Lemma SwapPairs_spec n a i j :
  wf a -> (i < n)%nat -> (j < n)%nat -> (n <= length (numbers a))%nat ->
  exists a', SwapPairs a i j = Some a' /\ permuted n a a'
  /\ forall k, num a' k = if decide (k = j) then num a i else if decide (k = i) then num a j else num a k.
Proof.
  intros Hwf Hi Hj Hn. destruct (SwapPairs_pairs a i j Hwf) as (a' & x & y & E1 & Hwf' & Hsh & Hx & Hy & Hp); [lia|lia|].
  pose proof (length_pairs a Hwf). exists a'. split; [done|]. split.
  - split; [done|done| | |].
    + by rewrite <- (length_pairs a' Hwf'), Hp, !length_insert.
    + rewrite Hp, !take_insert_lt by lia. apply Permutation_insert_swap; by rewrite lookup_take_lt.
    + rewrite Hp, !drop_insert_lt by lia. done.
  - intros k. unfold num, number. rewrite (numbers_pairs a' Hwf'), Hp, !list_fmap_insert, <- (numbers_pairs a Hwf).
    pose proof (num_pairs a i x Hwf Hx) as Nx. pose proof (num_pairs a j y Hwf Hy) as Ny. unfold number in *. rewrite Nx, Ny.
    case_decide as Hkj; [subst k; rewrite list_lookup_insert_eq by (rewrite length_insert; lia); done|].
    rewrite list_lookup_insert_ne by done. case_decide as Hki; [subst k; rewrite list_lookup_insert_eq by lia; done|].
    by rewrite list_lookup_insert_ne.
Qed.

(** A number of the front of a permuted array was in the front before. *)
Lemma permuted_num n a a' i :
  permuted n a a' -> wf a -> (i < n)%nat -> (n <= length (numbers a))%nat -> exists k, (k < n)%nat /\ num a' i = num a k.
Proof.
  intros [Hwf' _ Hlen Hp _] Hwf Hi Hn. destruct (lookup_lt_is_Some_2 (pairs a') i) as [x Hx].
  { rewrite length_pairs by done. lia. }
  assert (Hin : x ∈ take n (pairs a)).
  { rewrite <- Hp. apply list_elem_of_lookup. exists i. by rewrite lookup_take_lt. }
  apply list_elem_of_lookup in Hin as [k Hk]. assert (k < n)%nat as Hkn.
  { apply lookup_lt_Some in Hk. rewrite length_take in Hk. lia. }
  rewrite lookup_take_lt in Hk by done. exists k. split; [done|]. unfold num.
  by rewrite (num_pairs a' i x), (num_pairs a k x).
Qed.

Lemma permuted_num_back n a a' i : permuted n a a' -> wf a -> (n <= i)%nat -> num a' i = num a i.
Proof.
  intros [Hwf' _ _ _ Hd] Hwf Hi. unfold num, number. rewrite (numbers_pairs a'), (numbers_pairs a), !list_lookup_fmap by done.
  replace i with (n + (i - n))%nat by lia. by rewrite <- !lookup_drop, Hd.
Qed.

(** ** Insertion sort *)

Lemma permuted_bound n a a' : permuted n a a' -> (n <= length (numbers a))%nat -> (n <= length (numbers a'))%nat.
Proof. intros H ?. by rewrite (permuted_length _ _ _ H). Qed.

Lemma for_up_S {St} (body : nat -> St -> option St) i n s :
  for_up body i (n + 1) s = s' ← for_up body i n s; body (i + n)%nat s'.
Proof.
  revert i s. induction n as [|n IH]; intros i s; cbn [for_up Nat.add].
  - rewrite Nat.add_0_r. cbn [mbind option_bind]. by destruct (body i s).
  - destruct (body i s) as [s'|]; cbn [mbind option_bind]; [|done]. rewrite IH. by replace (i + 1 + n)%nat with (i + S n)%nat by lia.
Qed.

(** The rule of the loop: an invariant of the index. *)
Lemma for_up_rule {St} (I : nat -> St -> Prop) body i n s :
  I i s -> (forall j s, (i <= j < i + n)%nat -> I j s -> exists s', body j s = Some s' /\ I (j + 1)%nat s') ->
  exists s', for_up body i n s = Some s' /\ I (i + n)%nat s'.
Proof.
  intros Hinit Hstep. induction n as [|n IH].
  - exists s. by rewrite Nat.add_0_r.
  - destruct IH as (s1 & E1 & I1). { intros j s1 Hj. apply Hstep. lia. }
    destruct (Hstep (i + n)%nat s1 ltac:(lia) I1) as (s2 & E2 & I2). exists s2. replace (Datatypes.S n) with (n + 1)%nat by lia.
    rewrite for_up_S, E1. cbn [mbind option_bind]. split; [done|]. by replace (i + (n + 1))%nat with (i + n + 1)%nat by lia.
Qed.

(** The numbers below [n] ascend. *)
Definition ascends (n : nat) (a : Arrays) : Prop := forall x y, (x < y < n)%nat -> num a x <= num a y.

Ltac num_cases Hnum := rewrite ?Hnum; repeat case_decide; subst; try lia.

Lemma insert_down_spec n i j a :
  wf a -> (j <= i < n)%nat -> (n <= length (numbers a))%nat ->
  (forall x y, (x < y <= i)%nat -> y <> j -> num a x <= num a y) ->
  exists a', insert_down j a = Some a' /\ permuted n a a' /\ ascends (i + 1) a'.
Proof.
  intros Hwf Hji Hn Hasc. revert a Hwf Hn Hji Hasc. induction j as [|j IH]; intros a Hwf Hn Hji Hasc; cbn [insert_down].
  { exists a. split; [done|]. split; [by apply permuted_refl|]. intros x y Hxy. apply Hasc; lia. }
  rewrite !number_inside by lia. cbn [mbind option_bind]. destruct (Z.ltb_spec (num a (S j)) (num a j)) as [Hlt|Hge].
  - destruct (SwapPairs_spec n a j (S j) Hwf) as (a1 & E & Hp & Hnum); [lia|lia|lia|]. rewrite E. cbn [mbind option_bind].
    destruct (IH a1) as (a' & E' & Hp' & Hasc'); [by apply Hp|by apply (permuted_bound n a)|lia| |].
    + intros x y Hxy Hy. pose proof (Hasc x y). pose proof (Hasc x j).
      pose proof (Hasc j y). pose proof (Hasc (S j) y). num_cases Hnum.
    + exists a'. split; [done|]. split; [by eapply permuted_trans|done].
  - exists a. split; [done|]. split; [by apply permuted_refl|]. intros x y Hxy.
    destruct (decide (y = S j)) as [->|Hne]; [|apply Hasc; lia].
    destruct (decide (x = j)) as [->|]; [done|]. pose proof (Hasc x j ltac:(lia) ltac:(lia)). lia.
Qed.

Lemma InsertionSortPairs_spec a len :
  wf a -> (len <= length (numbers a))%nat ->
  exists a', InsertionSortPairs a len = Some a' /\ permuted len a a' /\ ascends len a'.
Proof.
  intros Hwf Hlen. unfold InsertionSortPairs.
  destruct (for_up_rule (fun i a' => permuted len a a' /\ ascends i a') insert_down 1 (len - 1) a) as (a' & E & Hp & Hasc).
  - split; [by apply permuted_refl|]. intros x y Hxy. lia.
  - intros j a1 Hj [Hp Hasc]. destruct (insert_down_spec len j j a1) as (a2 & E2 & Hp2 & Hasc2);
      [by apply Hp|lia|by apply (permuted_bound len a)|intros; apply Hasc; lia|].
    exists a2. split; [done|]. split; [by eapply permuted_trans|done].
  - exists a'. split; [done|]. split; [done|]. intros x y Hxy. apply Hasc. lia.
Qed.

(** ** Heap sort *)

Lemma parent_of_spec c : (0 < c)%nat -> (c = 2 * parent_of c + 1 \/ c = 2 * parent_of c + 2)%nat.
Proof.
  intros Hc. unfold parent_of. rewrite Nat.div2_div. pose proof (Nat.div_mod_eq (c + 1) 2). pose proof (Nat.mod_upper_bound (c + 1) 2 ltac:(lia)). lia.
Qed.

Lemma child_of_spec p : child_of p = (2 * p + 1)%nat.
Proof. unfold child_of. lia. Qed.

(** No number below [n] is greater than that of its parent. *)
Definition heap (n : nat) (a : Arrays) : Prop := forall c, (0 < c < n)%nat -> num a c <= num a (parent_of c).

(** But for the element at [h], whose children are below its parent. *)
Definition heap_but (h n : nat) (a : Arrays) : Prop :=
  (forall c, (0 < c < n)%nat -> c <> h -> parent_of c <> h -> num a c <= num a (parent_of c))
  /\ (forall c, (0 < c < n)%nat -> (0 < h)%nat -> parent_of c = h -> num a c <= num a (parent_of h)).

Lemma heap_root n a k : heap n a -> (k < n)%nat -> num a k <= num a 0.
Proof.
  intros Hheap. induction k as [k IH] using lt_wf_ind. intros Hk. destruct (decide (k = 0%nat)) as [->|]; [done|].
  pose proof (parent_of_spec k ltac:(lia)). specialize (Hheap k ltac:(lia)). specialize (IH (parent_of k) ltac:(lia) ltac:(lia)). lia.
Qed.

(** The element at [c] may be greater than its parent; it is not less than its children. *)
Lemma sift_up_spec n i fuel c a :
  wf a -> (c <= i < n)%nat -> (n <= length (numbers a))%nat -> (c < fuel)%nat -> heap_but c (i + 1) a ->
  (forall k, (0 < k <= i)%nat -> parent_of k = c -> num a k <= num a c) ->
  exists a', sift_up fuel c a = Some a' /\ permuted n a a' /\ heap (i + 1) a'.
Proof.
  revert c a. induction fuel as [|fuel IH]; intros c a Hwf Hc Hn Hfuel [Hheap Hgrand] Hchild; [lia|]. cbn [sift_up].
  destruct (Nat.ltb_spec 0 c) as [Hpos|Hzero].
  2: { exists a. split; [done|]. split; [by apply permuted_refl|]. intros k Hk. destruct (decide (parent_of k = c)) as [E|]; [|apply Hheap; lia].
       rewrite E. apply Hchild; lia. }
  pose proof (parent_of_spec c Hpos) as Hpc. remember (parent_of c) as p eqn:Ep. rewrite !number_inside by lia. cbn [mbind option_bind].
  destruct (Z.ltb_spec (num a p) (num a c)) as [Hlt|Hge].
  - destruct (SwapPairs_spec n a p c Hwf) as (a1 & E & Hp & Hnum); [lia|lia|lia|]. rewrite E. cbn [mbind option_bind].
    destruct (IH p a1) as (a' & E' & Hp' & Hheap'); [by apply Hp|lia|by apply (permuted_bound n a)|lia|split| |].
    + intros k Hk Hkp Hpk. pose proof (parent_of_spec k ltac:(lia)).
      specialize (Hheap k ltac:(lia)). specialize (Hgrand k ltac:(lia) ltac:(lia)). num_cases Hnum. 
    + intros k Hk Hp0 Hpk. pose proof (parent_of_spec k ltac:(lia)). pose proof (parent_of_spec p ltac:(lia)).
      pose proof (Hheap k ltac:(lia)). pose proof (Hheap p ltac:(lia)). rewrite Hpk in *. num_cases Hnum.
    + intros k Hk Hpk. pose proof (parent_of_spec k ltac:(lia)). pose proof (Hheap k ltac:(lia)). rewrite Hpk in *. num_cases Hnum.
    + exists a'. split; [done|]. split; [by eapply permuted_trans|done].
  - exists a. split; [done|]. split; [by apply permuted_refl|]. intros k Hk. destruct (decide (k = c)) as [->|]; [by rewrite <- Ep|].
    destruct (decide (parent_of k = c)) as [E|]; [rewrite E; apply Hchild; lia|apply Hheap; lia].
Qed.

Lemma heap_build a len :
  wf a -> (len <= length (numbers a))%nat ->
  exists a', for_up (fun i a => sift_up (S i) i a) 1 (len - 1) a = Some a' /\ permuted len a a' /\ heap len a'.
Proof.
  intros Hwf Hlen.
  destruct (for_up_rule (fun i a' => permuted len a a' /\ heap i a') (fun i a => sift_up (S i) i a) 1 (len - 1) a) as (a' & E & Hp & Hheap).
  - split; [by apply permuted_refl|]. intros c Hc. lia.
  - intros j a1 Hj [Hp Hheap]. destruct (sift_up_spec len j (S j) j a1) as (a2 & E2 & Hp2 & Hheap2);
      [by apply Hp|lia|by apply (permuted_bound len a)|lia| | |].
    + split; [intros c Hc Hne _; apply Hheap; lia|]. intros c Hc _ Hpc. pose proof (parent_of_spec c ltac:(lia)). lia.
    + intros k Hk Hpk. pose proof (parent_of_spec k ltac:(lia)). lia.
    + exists a2. split; [done|]. split; [by eapply permuted_trans|done].
  - exists a'. split; [done|]. split; [done|]. intros c Hc. apply Hheap. lia.
Qed.

(** The element at [h] may be less than its children. *)
Lemma sift_down_spec n fuel h a :
  wf a -> (h < n)%nat -> (n < length (numbers a))%nat -> (n <= fuel + h)%nat -> heap_but h n a ->
  (forall k, (0 < k < n)%nat -> k = h -> num a k <= num a (parent_of k)) ->
  exists a', sift_down fuel n h a = Some a' /\ permuted n a a' /\ heap n a'.
Proof.
  revert h a. induction fuel as [|fuel IH]; intros h a Hwf Hh Hn Hfuel [Hheap Hgrand] Hroot; [lia|]. cbn [sift_down].
  rewrite !child_of_spec. destruct (Nat.leb_spec n (2 * h + 1)) as [Hleaf|Hchild].
  { exists a. split; [done|]. split; [by apply permuted_refl|]. intros k Hk. pose proof (parent_of_spec k ltac:(lia)).
    destruct (decide (k = h)) as [E|]; [by apply Hroot|]. apply Hheap; lia. }
  rewrite !number_inside by lia. cbn [mbind option_bind].
  (* the child that is compared *)
  assert (Hgo : forall c, (c < n)%nat -> (0 < c)%nat -> parent_of c = h -> 
    (forall k, (0 < k < n)%nat -> parent_of k = h -> num a k <= num a c) ->
    exists a', (if num a c <? num a h then Some a else a ← SwapPairs a h c; sift_down fuel n c a) = Some a'
      /\ permuted n a a' /\ heap n a').
  { intros c Hc Hc0 Hpc Hmax. pose proof (parent_of_spec c Hc0) as Hch. rewrite Hpc in Hch. destruct (Z.ltb_spec (num a c) (num a h)) as [Hlt|Hge].
    - exists a. split; [done|]. split; [by apply permuted_refl|]. intros k Hk.
      destruct (decide (k = h)) as [E|]; [by apply Hroot|]. destruct (decide (parent_of k = h)) as [E|]; [|by apply Hheap].
      rewrite E. specialize (Hmax k Hk E). lia.
    - destruct (SwapPairs_spec n a h c Hwf) as (a1 & E & Hp & Hnum); [lia|lia|lia|]. rewrite E. cbn [mbind option_bind].
      destruct (IH c a1) as (a' & E' & Hp' & Hheap'); [by apply Hp|lia| |lia|split| |].
      + rewrite (permuted_length _ _ _ Hp). lia.
      + intros k Hk Hkc Hpk. pose proof (parent_of_spec k ltac:(lia)). pose proof (Hheap k ltac:(lia)). pose proof (Hmax k ltac:(lia)).
        pose proof (Hroot k ltac:(lia)). pose proof (Hgrand c ltac:(lia)).
        destruct (decide (parent_of k = h)) as [Ek|]; [rewrite Ek in *|]; destruct (decide (k = h)) as [Eh|]; [subst k| |subst k|]; num_cases Hnum.
      + intros k Hk _ Hpk. pose proof (parent_of_spec k ltac:(lia)). pose proof (Hheap k ltac:(lia)). rewrite Hpk, Hpc in *. num_cases Hnum.
      + intros k Hk ->. rewrite Hpc. num_cases Hnum.
      + exists a'. split; [done|]. split; [by eapply permuted_trans|done]. }
  assert (H1 : parent_of (2 * h + 1) = h) by (pose proof (parent_of_spec (2 * h + 1) ltac:(lia)); lia).
  assert (H2 : parent_of (2 * h + 1 + 1) = h) by (pose proof (parent_of_spec (2 * h + 1 + 1) ltac:(lia)); lia).
  assert (Hk : forall k, (0 < k < n)%nat -> parent_of k = h -> k = (2 * h + 1)%nat \/ k = (2 * h + 1 + 1)%nat).
  { intros k Hk Hpk. pose proof (parent_of_spec k ltac:(lia)). lia. }
  destruct (Nat.leb_spec n (2 * h + 1 + 1)); cbn [orb].
  - apply Hgo; [lia|lia|done|]. intros k Hkn Hpk. destruct (Hk k Hkn Hpk) as [->| ->]; lia.
  - destruct (Z.ltb_spec (num a (2 * h + 1 + 1)) (num a (2 * h + 1))); apply Hgo; try done; try lia;
      intros k Hkn Hpk; destruct (Hk k Hkn Hpk) as [->| ->]; lia.
Qed.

• • •

● **Task details**
The answer must be every line from the entries above that holds the string "than".

● **Answer for this exercise**
(** No number below [n] is greater than that of its parent. *)
(** The element at [c] may be greater than its parent; it is not less than its children. *)
(** The element at [h] may be less than its children. *)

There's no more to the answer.